Definition update_leds_payload (colors : list RgbColor) : res bytes :=
  let? color_count := u16_count (zlen colors) (Z.of_nat WIRE_SIZE) in
  let? size := checked_color_block_size 2 (zlen colors) in
  let? size32 := u32_size size in
  Ok (le_bytes 4 size32 ++ le_bytes 2 color_count ++ flat_map to_wire_bytes colors).

Definition update_zone_leds_payload (zone_index : Z) (colors : list RgbColor) : res bytes :=
  let? color_count := u16_count (zlen colors) (Z.of_nat WIRE_SIZE) in
  let? size := checked_color_block_size 6 (zlen colors) in
  let? size32 := u32_size size in
  Ok (le_bytes 4 size32 ++ le_bytes 4 zone_index ++ le_bytes 2 color_count
      ++ flat_map to_wire_bytes colors).

Definition resize_zone_payload (zone_index new_size : Z) : bytes :=
  le_bytes 4 zone_index ++ le_bytes 4 new_size.

Definition update_mode_payload (mode_index : Z) (mode : ControllerMode) : res bytes :=
  let? mode_bytes := mode_encode mode in
  let? size := ok_or (checked_add USIZE_MAX 8 (zlen mode_bytes))
                 (CountOverflow (zlen mode_bytes) 1) in
  let? size32 := u32_size size in
  Ok (le_bytes 4 size32 ++ le_bytes 4 mode_index ++ mode_bytes).

(** ** OpenRGB SDK: the controller data parser

    Model of [crates/hypercolor-openrgb-sdk/src/parser.rs]: the bounds-checked
    cursor and the version-dependent layout of controller data blocks. *)

(** ** The cursor *)

Record Cursor := { cbytes : bytes; pos : Z }.
Definition cursor_new (b : bytes) : Cursor := {| cbytes := b; pos := 0 |}.
Definition remaining (c : Cursor) : Z := Z.max 0 (zlen (cbytes c) - pos c).

Definition read_exact (len : Z) (c : Cursor) : res (bytes * Cursor) :=
  let? end_ := ok_or (checked_add USIZE_MAX (pos c) len) (Truncated len (remaining c)) in
  if zlen (cbytes c) <? end_ then Err (Truncated len (remaining c))
  else Ok (slice (cbytes c) (Z.to_nat (pos c)) (Z.to_nat end_),
           {| cbytes := cbytes c; pos := end_ |}).

Definition read_u16 (c : Cursor) : res (Z * Cursor) :=
  let? (b, c) := read_exact 2 c in Ok (of_le b, c).
Definition read_u32 (c : Cursor) : res (Z * Cursor) :=
  let? (b, c) := read_exact 4 c in Ok (of_le b, c).
(** [i32::from_le_bytes]. *)
Definition as_i32 (x : Z) : Z := if x <? 2 ^ 31 then x else x - 2 ^ 32.
Definition read_i32 (c : Cursor) : res (Z * Cursor) :=
  let? (b, c) := read_exact 4 c in Ok (as_i32 (of_le b), c).
Definition read_rgb_color (c : Cursor) : res (RgbColor * Cursor) :=
  let? (b, c) := read_exact (Z.of_nat WIRE_SIZE) c in Ok (from_wire_bytes b, c).

(** [String::from_utf8]: the well-formed byte sequences of Unicode, without
    overlong forms, surrogates or values past U+10FFFF. *)
Definition in_range (b lo hi : Z) : bool := (lo <=? b) && (b <=? hi).
Fixpoint utf8_valid (fuel : nat) (b : bytes) : bool :=
  match fuel with
  | O => match b with [] => true | _ => false end
  | S f =>
      match b with
      | [] => true
      | b0 :: r =>
          if in_range b0 0 127 then utf8_valid f r
          else if in_range b0 194 223 then
            match r with
            | b1 :: r => in_range b1 128 191 && utf8_valid f r
            | _ => false
            end
          else if in_range b0 224 239 then
            match r with
            | b1 :: b2 :: r =>
                in_range b1 (if b0 =? 224 then 160 else 128) (if b0 =? 237 then 159 else 191)
                && in_range b2 128 191 && utf8_valid f r
            | _ => false
            end
          else if in_range b0 240 244 then
            match r with
            | b1 :: b2 :: b3 :: r =>
                in_range b1 (if b0 =? 240 then 144 else 128) (if b0 =? 244 then 143 else 191)
                && in_range b2 128 191 && in_range b3 128 191 && utf8_valid f r
            | _ => false
            end
          else false
      end
  end.
Definition from_utf8 (b : bytes) : res bytes :=
  if utf8_valid (length b) b then Ok b else Err InvalidUtf8.

Definition read_c_string (c : Cursor) : res (bytes * Cursor) :=
  let? (len, c) := read_u16 c in
  let? (b, c) := read_exact len c in
  match list.last b with
  | Some 0 => let? s := from_utf8 (take (length b - 1) b) in Ok (s, c)
  | _ => Err StringMissingNul
  end.

Definition finish (c : Cursor) : res unit :=
  if remaining c =? 0 then Ok tt else Err (DataSizeMismatch (pos c) (zlen (cbytes c))).

(** [for _ in 0..count { v.push(f(&mut cursor)?) }]. *)
Fixpoint read_n {A} (n : nat) (f : Cursor -> res (A * Cursor)) (c : Cursor)
    : res (list A * Cursor) :=
  match n with
  | O => Ok ([], c)
  | S n' =>
      let? (x, c) := f c in
      let? (xs, c) := read_n n' f c in
      Ok (x :: xs, c)
  end.
(** A [u16] count and that many elements. *)
Definition read_list {A} (f : Cursor -> res (A * Cursor)) (c : Cursor) : res (list A * Cursor) :=
  let? (count, c) := read_u16 c in read_n (Z.to_nat count) f c.

(** A field of newer protocol versions. *)
Definition read_if {A} (b : bool) (f : Cursor -> res (A * Cursor)) (c : Cursor)
    : res (option A * Cursor) :=
  if b then let? (x, c) := f c in Ok (Some x, c) else Ok (None, c).

(** ** The blocks *)

Definition parse_mode (protocol_version : Z) (c : Cursor) : res (ControllerMode * Cursor) :=
  let? (name, c) := read_c_string c in
  let? (value, c) := read_i32 c in
  let? (flags, c) := read_u32 c in
  let? (speed_min, c) := read_u32 c in
  let? (speed_max, c) := read_u32 c in
  let? (brightness_min, c) := read_if (3 <=? protocol_version) read_u32 c in
  let? (brightness_max, c) := read_if (3 <=? protocol_version) read_u32 c in
  let? (colors_min, c) := read_u32 c in
  let? (colors_max, c) := read_u32 c in
  let? (speed, c) := read_u32 c in
  let? (brightness, c) := read_if (3 <=? protocol_version) read_u32 c in
  let? (direction, c) := read_u32 c in
  let? (color_mode, c) := read_u32 c in
  let? (colors, c) := read_list read_rgb_color c in
  Ok ({| m_name := name; m_value := value; m_flags := flags; speed_min := speed_min;
         speed_max := speed_max; brightness_min := brightness_min;
         brightness_max := brightness_max; colors_min := colors_min; colors_max := colors_max;
         speed := speed; brightness := brightness; direction := direction;
         color_mode := color_mode_from_raw color_mode; m_colors := colors |}, c).

Definition parse_matrix (matrix_len : Z) (c : Cursor) : res (option MatrixMap * Cursor) :=
  if matrix_len =? 0 then Ok (None, c)
  else if (matrix_len <? 8) || negb ((matrix_len - 8) mod 4 =? 0)
  then Err (InvalidMatrixLength matrix_len)
  else
    let? (height, c) := read_u32 c in
    let? (width, c) := read_u32 c in
    let? (values, c) := read_n (Z.to_nat ((matrix_len - 8) / 4)) read_u32 c in
    Ok (Some {| height := height; width := width; values := values |}, c).

Definition parse_segment (c : Cursor) : res (SegmentData * Cursor) :=
  let? (name, c) := read_c_string c in
  let? (segment_type, c) := read_i32 c in
  let? (start_index, c) := read_u32 c in
  let? (leds_count, c) := read_u32 c in
  Ok ({| s_name := name; segment_type := zone_type_from_raw segment_type;
         start_index := start_index; s_leds_count := leds_count |}, c).

Definition parse_zone (protocol_version : Z) (c : Cursor) : res (ControllerZone * Cursor) :=
  let? (name, c) := read_c_string c in
  let? (zone_type, c) := read_i32 c in
  let? (leds_min, c) := read_u32 c in
  let? (leds_max, c) := read_u32 c in
  let? (leds_count, c) := read_u32 c in
  let? (matrix_len, c) := read_u16 c in
  let? (matrix, c) := parse_matrix matrix_len c in
  let? (segments, c) := read_if (4 <=? protocol_version) (read_list parse_segment) c in
  let? (flags, c) := read_if (5 <=? protocol_version) read_u32 c in
  Ok ({| z_name := name; zone_type := zone_type_from_raw zone_type; leds_min := leds_min;
         leds_max := leds_max; leds_count := leds_count; matrix := matrix;
         segments := default [] segments; z_flags := flags |}, c).

Definition parse_led (c : Cursor) : res (LedData * Cursor) :=
  let? (name, c) := read_c_string c in
  let? (value, c) := read_u32 c in
  Ok ({| l_name := name; l_value := value |}, c).

(** The fields of [parse_controller_data] behind the size. *)
Definition parse_controller_fields (protocol_version : Z) (c : Cursor)
    : res (ControllerData * Cursor) :=
  let? (device_type, c) := read_i32 c in
  let? (name, c) := read_c_string c in
  let? (vendor, c) := read_c_string c in
  let? (description, c) := read_c_string c in
  let? (version, c) := read_c_string c in
  let? (serial, c) := read_c_string c in
  let? (location, c) := read_c_string c in
  let? (mode_count, c) := read_u16 c in
  let? (active_mode, c) := read_i32 c in
  let? (modes, c) := read_n (Z.to_nat mode_count) (parse_mode protocol_version) c in
  let? (zones, c) := read_list (parse_zone protocol_version) c in
  let? (leds, c) := read_list parse_led c in
  let? (colors, c) := read_list read_rgb_color c in
  let? (alt_names, c) := read_if (5 <=? protocol_version) (read_list read_c_string) c in
  let? (flags, c) := read_if (5 <=? protocol_version) read_u32 c in
  Ok ({| device_type := device_type_from_raw device_type; c_name := name; vendor := vendor;
         description := description; version := version; serial := serial;
         location := location; active_mode := active_mode; modes := modes; zones := zones;
         leds := leds; c_colors := colors; led_alt_names := default [] alt_names;
         c_flags := flags |}, c).

Definition parse_controller_data (payload : bytes) (protocol_version : Z) : res ControllerData :=
  if negb ((MIN_PROTOCOL_VERSION <=? protocol_version)
           && (protocol_version <=? CLIENT_MAX_PROTOCOL_VERSION))
  then Err (UnsupportedProtocolVersion protocol_version MIN_PROTOCOL_VERSION
              CLIENT_MAX_PROTOCOL_VERSION)
  else
    let? (advertised, c) := read_u32 (cursor_new payload) in
    if negb (advertised =? zlen payload)
    then Err (DataSizeMismatch advertised (zlen payload))
    else
      let? (data, c) := parse_controller_fields protocol_version c in
      let? _ := finish c in
      Ok data.
(* ===== verification/OpenRgbClient.v ===== *)
(** * OpenRGB SDK: the client

    Model of [crates/hypercolor-openrgb-sdk/src/client.rs]. The TCP stream is
    tokio's: what its reads and writes return is a script given with the client,
    and what the client writes is logged. A read script that runs out is a peer
    that stays silent, so the read times out. Every operation is a state and error
    computation over the client. *)
From Stdlib Require Import ZArith Lia String.
From stdpp Require Import base list numbers option.
From S2P Require Import Prelude Text OpenRgb.

#[local] Open Scope Z_scope.
#[local] Open Scope hc_scope.

Record Config := {
  client_name : bytes;
  connect_timeout : Z;
  read_timeout : Z;
  write_timeout : Z;
  max_protocol_version : Z;
  cfg_allow_zone_resize : bool;
}.
Definition default_config : Config :=
  {| client_name := txt "Hypercolor"; connect_timeout := 750000000; read_timeout := 2000000000;
     write_timeout := 2000000000; max_protocol_version := CLIENT_MAX_PROTOCOL_VERSION;
     cfg_allow_zone_resize := false |}.
Definition packet_policy (c : Config) : ClientPacketPolicy :=
  {| allow_zone_resize := cfg_allow_zone_resize c |}.

(** Results of the stream's calls. *)
Inductive read_event := RData (b : bytes) | REof | RTimeout | RWouldBlock | RError (message : text).
Inductive write_event := WDone | WTimeout | WNotConnected | WError (message : text).

Record Client := {
  reads : list read_event;
  writes : list write_event;
  sent : list bytes;
  decoder : PacketDecoder;
  pending_packets : list Packet;
  config : Config;
  protocol_version : Z;
}.

Definition set_stream (c : Client) (rs : list read_event) (d : PacketDecoder) : Client :=
  {| reads := rs; writes := writes c; sent := sent c; decoder := d;
     pending_packets := pending_packets c; config := config c;
     protocol_version := protocol_version c |}.
Definition set_pending (c : Client) (ps : list Packet) : Client :=
  {| reads := reads c; writes := writes c; sent := sent c; decoder := decoder c;
     pending_packets := ps; config := config c; protocol_version := protocol_version c |}.
Definition set_version (c : Client) (v : Z) : Client :=
  {| reads := reads c; writes := writes c; sent := sent c; decoder := decoder c;
     pending_packets := pending_packets c; config := config c; protocol_version := v |}.
(** One [write_all], attempted and logged. *)
Definition set_written (c : Client) (ws : list write_event) (b : bytes) : Client :=
  {| reads := reads c; writes := ws; sent := sent c ++ [b]; decoder := decoder c;
     pending_packets := pending_packets c; config := config c;
     protocol_version := protocol_version c |}.

(** ** The computation *)

Definition M (A : Type) : Type := Client -> Client * res A.
Definition ret {A} (x : A) : M A := fun c => (c, Ok x).
Definition fail {A} (e : OpenRgbError) : M A := fun c => (c, Err e).
Definition bind {A B} (m : M A) (k : A -> M B) : M B :=
  fun c => let '(c, r) := m c in
           match r with
           | Ok x => k x c
           | Err e => (c, Err e)
           end.
Definition lift {A} (r : res A) : M A := fun c => (c, r).
Notation "'do' x <- m ; k" := (bind m (fun x => k))
  (at level 10, x pattern, m at level 100, k at level 200) : hc_scope.

(** ** Packets in and out *)

Definition send_packet (id : PacketId) (device_index : Z) (payload : bytes) : M unit :=
  fun c =>
    match encode_client_packet_with_policy device_index id payload (packet_policy (config c)) with
    | Err e => (c, Err e)
    | Ok b =>
        let c' := set_written c (tail (writes c)) b in
        match head (writes c) with
        | None | Some WDone => (c', Ok tt)
        | Some WTimeout => (c', Err (TimeoutError (txt "write") (write_timeout (config c))))
        | Some WNotConnected => (c', Err (Io (txt "not connected")))
        | Some (WError m) => (c', Err (Io m))
        end
    end.

(** The loop of [read_packet]: one read per turn, so it recurses on the script. *)
Fixpoint read_packet_loop (after : Z) (rs : list read_event) (d : PacketDecoder)
    : list read_event * PacketDecoder * res Packet :=
  match next_packet d with
  | Err e => (rs, d, Err e)
  | Ok (Some p, d) => (rs, d, Ok p)
  | Ok (None, d) =>
      match rs with
      | [] => ([], d, Err (TimeoutError (txt "read") after))
      | RTimeout :: rs => (rs, d, Err (TimeoutError (txt "read") after))
      | REof :: rs => (rs, d, Err ConnectionClosed)
      | RError m :: rs => (rs, d, Err (Io m))
      | RWouldBlock :: rs => (rs, d, Err (Io (txt "would block")))
      | RData b :: rs => read_packet_loop after rs (push d b)
      end
  end.
Definition read_packet : M Packet :=
  fun c => let '(rs, d, r) := read_packet_loop (read_timeout (config c)) (reads c) (decoder c) in
           (set_stream c rs d, r).

(** The loop of [read_packet_until]: [None] when the deadline passes first. *)
Fixpoint read_until_loop (rs : list read_event) (d : PacketDecoder)
    : list read_event * PacketDecoder * res (option Packet) :=
  match next_packet d with
  | Err e => (rs, d, Err e)
  | Ok (Some p, d) => (rs, d, Ok (Some p))
  | Ok (None, d) =>
      match rs with
      | [] => ([], d, Ok None)
      | RTimeout :: rs => (rs, d, Ok None)
      | REof :: rs => (rs, d, Err ConnectionClosed)
      | RError m :: rs => (rs, d, Err (Io m))
      | RWouldBlock :: rs => (rs, d, Err (Io (txt "would block")))
      | RData b :: rs => read_until_loop rs (push d b)
      end
  end.
Definition read_packet_until : M (option Packet) :=
  fun c => let '(rs, d, r) := read_until_loop (reads c) (decoder c) in (set_stream c rs d, r).

(** Bytes buffered or still to come: every packet takes at least one. *)
Definition event_bytes (e : read_event) : nat :=
  match e with
  | RData b => length b
  | _ => 0
  end.
Definition bytes_ahead (c : Client) : nat :=
  (length (decoder c) + list_sum (map event_bytes (reads c)))%nat.

Definition is_list_update (p : Packet) : bool :=
  bool_decide (packet_id (header p) = DeviceListUpdated).

Fixpoint expect_loop (fuel : nat) (expected : PacketId) : M Packet :=
  match fuel with
  | O => fail ConnectionClosed
  | S fuel =>
      do packet <- read_packet;
      if is_list_update packet then
        fun c => expect_loop fuel expected (set_pending c (pending_packets c ++ [packet]))
      else if negb (bool_decide (packet_id (header packet) = expected)) then
        fail (UnexpectedPacket expected (packet_id (header packet)))
      else ret packet
  end.
Definition expect_packet (expected : PacketId) : M Packet :=
  fun c => expect_loop (S (bytes_ahead c)) expected c.

(** A four-byte answer. *)
Definition u32_answer (p : Packet) : res Z :=
  if zlen (payload p) =? 4 then Ok (of_le (payload p)) else Err (Truncated 4 (zlen (payload p))).

(** ** Operations *)

Definition negotiate_protocol_version : M Z :=
  fun c =>
    (do _ <- send_packet RequestProtocolVersion 0
               (request_protocol_version_payload (max_protocol_version (config c)));
     do packet <- expect_packet RequestProtocolVersion;
     do server_max <- lift (u32_answer packet);
     lift (validate_protocol_version (Z.min server_max (max_protocol_version (config c))))) c.

Definition set_client_name : M unit :=
  fun c => send_packet SetClientName 0 (client_name_payload (client_name (config c))) c.

(** [connect] on a stream that has been opened. *)
Definition connect (cfg : Config) (rs : list read_event) (ws : list write_event) : Client * res unit :=
  (do v <- negotiate_protocol_version;
   fun c => set_client_name (set_version c v))
  {| reads := rs; writes := ws; sent := []; decoder := decoder_new; pending_packets := [];
     config := cfg; protocol_version := 0 |}.

Definition supports_device_rescan (c : Client) : bool :=
  REQUEST_RESCAN_DEVICES_MIN_PROTOCOL_VERSION <=? protocol_version c.

Definition controller_count : M Z :=
  do _ <- send_packet RequestControllerCount 0 [];
  do packet <- expect_packet RequestControllerCount;
  lift (u32_answer packet).

Definition controller_data_payload (controller_index : Z) : M bytes :=
  fun c =>
    (do _ <- send_packet RequestControllerData controller_index
               (request_controller_data_payload (protocol_version c));
     do packet <- expect_packet RequestControllerData;
     ret (payload packet)) c.

Definition controller_data (controller_index : Z) : M ControllerData :=
  do payload <- controller_data_payload controller_index;
  fun c => (c, parse_controller_data payload (protocol_version c)).

Definition request_rescan : M unit := send_packet RequestRescanDevices 0 [].
Definition set_custom_mode (controller_index : Z) : M unit :=
  send_packet SetCustomMode controller_index [].
Definition update_mode (controller_index mode_index : Z) (mode : ControllerMode) : M unit :=
  do payload <- lift (update_mode_payload mode_index mode);
  send_packet UpdateMode controller_index payload.
Definition update_leds (controller_index : Z) (colors : list RgbColor) : M unit :=
  do payload <- lift (update_leds_payload colors);
  send_packet UpdateLeds controller_index payload.
Definition update_zone_leds (controller_index zone_index : Z) (colors : list RgbColor) : M unit :=
  do payload <- lift (update_zone_leds_payload zone_index colors);
  send_packet UpdateZoneLeds controller_index payload.

Definition resize_zone (controller_index zone_index new_size : Z) : M Z :=
  fun c =>
    if negb (cfg_allow_zone_resize (config c)) then (c, Err (ForbiddenPacket ResizeZone))
    else
      (do controller <- controller_data controller_index;
       do zone <- lift (ok_or (zones controller !! Z.to_nat zone_index)
                          (ZoneIndexOutOfRange zone_index (zlen (zones controller))));
       if bool_decide (zone_type zone = Single) || (leds_max zone <? leds_min zone)
       then fail (ZoneNotResizable zone_index)
       else
         let size := clamp (leds_min zone) (leds_max zone) new_size in
         do _ <- send_packet ResizeZone controller_index (resize_zone_payload zone_index size);
         ret size) c.

Definition take_pending_device_list_update : M bool :=
  fun c =>
    let kept := List.filter (fun p => negb (is_list_update p)) (pending_packets c) in
    (set_pending c kept, Ok (negb (length (pending_packets c) =? length kept)%nat)).

Definition wait_for_device_list_update : M bool :=
  do found <- take_pending_device_list_update;
  if found then ret true
  else
    do packet <- read_packet_until;
    match packet with
    | None => ret false
    | Some p => if is_list_update p then ret true
                else fail (UnexpectedPacket DeviceListUpdated (packet_id (header p)))
    end.

(** The loop of [drain_pending_packets]: take every buffered packet, then try one
    read. A packet takes bytes, a read takes an event. *)
Fixpoint drain_loop (fuel : nat) (rs : list read_event) (d : PacketDecoder) (acc : list Packet)
    : list read_event * PacketDecoder * res (list Packet) :=
  match fuel with
  | O => (rs, d, Ok acc)
  | S fuel =>
      match next_packet d with
      | Err e => (rs, d, Err e)
      | Ok (Some p, d) => drain_loop fuel rs d (acc ++ [p])
      | Ok (None, d) =>
          match rs with
          | RData b :: rs => drain_loop fuel rs (push d b) acc
          | REof :: rs => (rs, d, Err ConnectionClosed)
          | RError m :: rs => (rs, d, Err (Io m))
          | RWouldBlock :: rs | RTimeout :: rs => (rs, d, Ok acc)
          | [] => ([], d, Ok acc)
          end
      end
  end.
Definition drain_pending_packets : M (list Packet) :=
  fun c =>
    let '(rs, d, r) := drain_loop (S (bytes_ahead c + length (reads c))) (reads c) (decoder c)
                         (pending_packets c) in
    (set_pending (set_stream c rs d) [], r).

Definition close : M unit :=
  fun c =>
    let '(c, r) := drain_pending_packets c in
    match r with
    | Err ConnectionClosed | Ok _ =>
        match head (writes c) with
        | None | Some WDone | Some WNotConnected => (c, Ok tt)
        | Some (WError m) => (c, Err (Io m))
        | Some WTimeout => (c, Err (TimeoutError (txt "shutdown") (write_timeout (config c))))
        end
    | Err e => (c, Err e)
    end.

____

Please repeat word for word the lines above that run from the beginning through the line containing "Ok (le_bytes 4 size32 ++ le_bytes 2", keeping both the first and that last line.

Definition update_leds_payload (colors : list RgbColor) : res bytes :=
  let? color_count := u16_count (zlen colors) (Z.of_nat WIRE_SIZE) in
  let? size := checked_color_block_size 2 (zlen colors) in
  let? size32 := u32_size size in
  Ok (le_bytes 4 size32 ++ le_bytes 2 color_count ++ flat_map to_wire_bytes colors).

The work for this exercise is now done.